To what do we owe our 20-pound Butterball turkeys, our high-definition TVs, our spacious and warm homes this Thanksgiving? Something that won’t be high on anyone’s list of things to be grateful for, but undergirds our way of life — a centuries-old economic revolution that changed the very terms of human existence.
In his eye-opening new book, A Farewell to Alms: A Brief Economic History of the World, Gregory Clark produces a chart tracking income per person throughout history. By Clark’s account, it is essentially flat from 1000 B.C. to A.D. 1800, reflecting the crushing burden of providing for our material wants in an environment of economic stasis. Then, income per person explodes upward around 1800, coinciding with the Industrial Revolution that first arrived in England. Without it, most of us would still be living poor, nasty, brutish and short lives.
How poor? “The average person in the world of 1800 was no better off than the average person of 100,000 B.C.,” Clark argues. “Life expectancy was no higher in 1800 than for hunter-gatherers: 30 to 35 years. Stature, a measure both of the quality of diet and of children’s exposure to disease, was higher in the Stone Age than in 1800. And while foragers satisfy their material wants with small amounts of work, the modest comforts of the English in 1800 were purchased only through a life of unrelenting drudgery.”
Throughout most of history, Clark argues, humankind was caught in a “Malthusian trap”: Small economic advances were outpaced by resulting population growth that made it impossible for living standards to increase. The massive productivity gains of the Industrial Revolution — driven essentially by expanding knowledge — broke the trap and created modern life as we know it.
“The richest modern economies are now 10 to 20 times wealthier than the 1800 average,” Clark writes. In these economies, it is the unskilled who have benefited most. “Unskilled male wages in England have risen more since the Industrial Revolution than skilled wages,” Clark writes, “and this result holds for all advanced economies.” There have always been very rich people. What’s changed in the past 200 years is the growth of wealth and its spread.
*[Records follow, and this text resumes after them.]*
(** * db-mcp: a shallow embedding of the query path and its checked properties

    The development follows the TypeScript sources of the repository:

    - [JS]               the string and array primitives the code relies on;
    - [Regex]            regular expressions used through [RegExp.test];
    - [QueryValidator]   [security/query-validator] (validate, normalizeQuery, ...);
    - [QueryExecutor]    [database/query-executor] (executeQuery and its helpers);
    - [Factory]          [database/adapters/factory] (detectDatabaseType);
    - [MySQLAdapter]     [database/adapters/mysql/mysql-adapter] (query);
    - [SchemaCache]      [database/schema-cache] (set, warmup);
    - [MultiDb]          [mcp/multi-database-server] (handleCrossDatabaseQuery).

    Conventions.  A JavaScript string is the list of its UTF-16 code units.
    Numbers that the code uses as counters, lengths and millisecond stamps are
    integers ([Z]); fractional values are outside the embedding.  An [await]
    on the driver is answered by an explicit outcome supplied by the
    environment, and every mutable object is threaded as explicit state.  A
    function that can throw returns a sum: [inl message] for an [Error] with
    that message, [inr value] for a normal return.  The logger is embedded
    where a property speaks of it (the schema cache) and left out elsewhere.

    The definitions come first, module by module; the properties follow, in
    the same order, each section closing with its closed examples. *)

From Stdlib Require Import List ZArith NArith Bool Lia String Ascii DecimalString.
Import ListNotations.

(* ================================================================== *)
(** ** JavaScript strings *)
(* ================================================================== *)

Module JS.

(** A string is its sequence of UTF-16 code units. *)
Definition str := list N.

Definition lit (s : string) : str := map N_of_ascii (list_ascii_of_string s).
Arguments lit s%_string.

Definition eqb (a b : str) : bool :=
  if list_eq_dec N.eq_dec a b then true else false.

(** [LineTerminator]: LF, CR, LS, PS. *)
Definition isLineTerminator (c : N) : bool :=
  existsb (N.eqb c) [10; 13; 8232; 8233]%N.

(** The class [\s], which is also what [String.prototype.trim] strips:
    WhiteSpace and LineTerminator code points. *)
Definition isWhiteSpace (c : N) : bool :=
  existsb (N.eqb c) [9; 10; 11; 12; 13; 32; 160; 5760; 8232; 8233; 8239; 8287; 12288; 65279]%N
  || ((8192 <=? c) && (c <=? 8202))%N.

Fixpoint trimStart (s : str) : str :=
  match s with
  | [] => []
  | c :: t => if isWhiteSpace c then trimStart t else s
  end.

Fixpoint trimEnd (s : str) : str :=
  match s with
  | [] => []
  | c :: t =>
      match trimEnd t with
      | [] => if isWhiteSpace c then [] else [c]
      | t' => c :: t'
      end
  end.

Definition trim (s : str) : str := trimEnd (trimStart s).

Fixpoint startsWith (p s : str) : bool :=
  match p, s with
  | [], _ => true
  | _ :: _, [] => false
  | a :: p', b :: s' => N.eqb a b && startsWith p' s'
  end.

(** [s.indexOf(p)]: the first position at which [p] occurs. *)
Fixpoint indexOf (p s : str) : option nat :=
  if startsWith p s then Some 0%nat
  else match s with
       | [] => None
       | _ :: t => option_map S (indexOf p t)
       end.

Definition includes (p s : str) : bool :=
  match indexOf p s with Some _ => true | None => false end.

(** [a.includes(x)] on an array of strings. *)
Definition arrayIncludes (x : str) (a : list str) : bool := existsb (eqb x) a.

(** Length of the longest prefix whose code units satisfy [p]. *)
Fixpoint spanLen (p : N -> bool) (s : str) : nat :=
  match s with
  | [] => 0
  | c :: t => if p c then S (spanLen p t) else 0
  end.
It all started in England, and there’s a roiling academic debate about why. Clark attributes it partly to the slow but sure spread of middle-class values in England: Literacy and numeracy increased, hours worked rose, and interpersonal violence declined.
In his new book “God and Gold: Britain, America, and the Making of the Modern World,” Walter Russell Mead picks up the story from a geopolitical perspective. England embarked on its capitalist revolution at exactly the time when “the country that mastered this new system would gather rewards that far outstripped all the treasures of any empire in the past.” With that came world power. England reaped the benefits first, then its successor as a superpower, the United States.
The formulas for the two countries’ success have been the same: “An open, dynamic and capitalist society generated innovations in finance, technology, marketing and communications. Those innovations offered the open society enormous advantages in world trade. The wealth gained in this way provided the basis for military power that could withstand the largest and mightiest rival empires of the day.” The effect was to empower two liberal societies that had the wherewithal to beat back dictatorial challenges from continental Europe — from Napoleon’s France to Hitler’s Germany to Stalin’s Russia.
And so the miracle that started 200 years ago marches on. “Currently, industrial societies appear to be doubling their rate of technological progress every 10 years,” Mead writes. “If this continues, and there is every reason to suppose that it will, the 21st century will experience the equivalent of 20,000 years of ‘normal’ human progress.”
So long as it remains an open and dynamic economy, the United States is positioned to stay at the heart of this progress. Thank goodness for that, and pass the drumstick.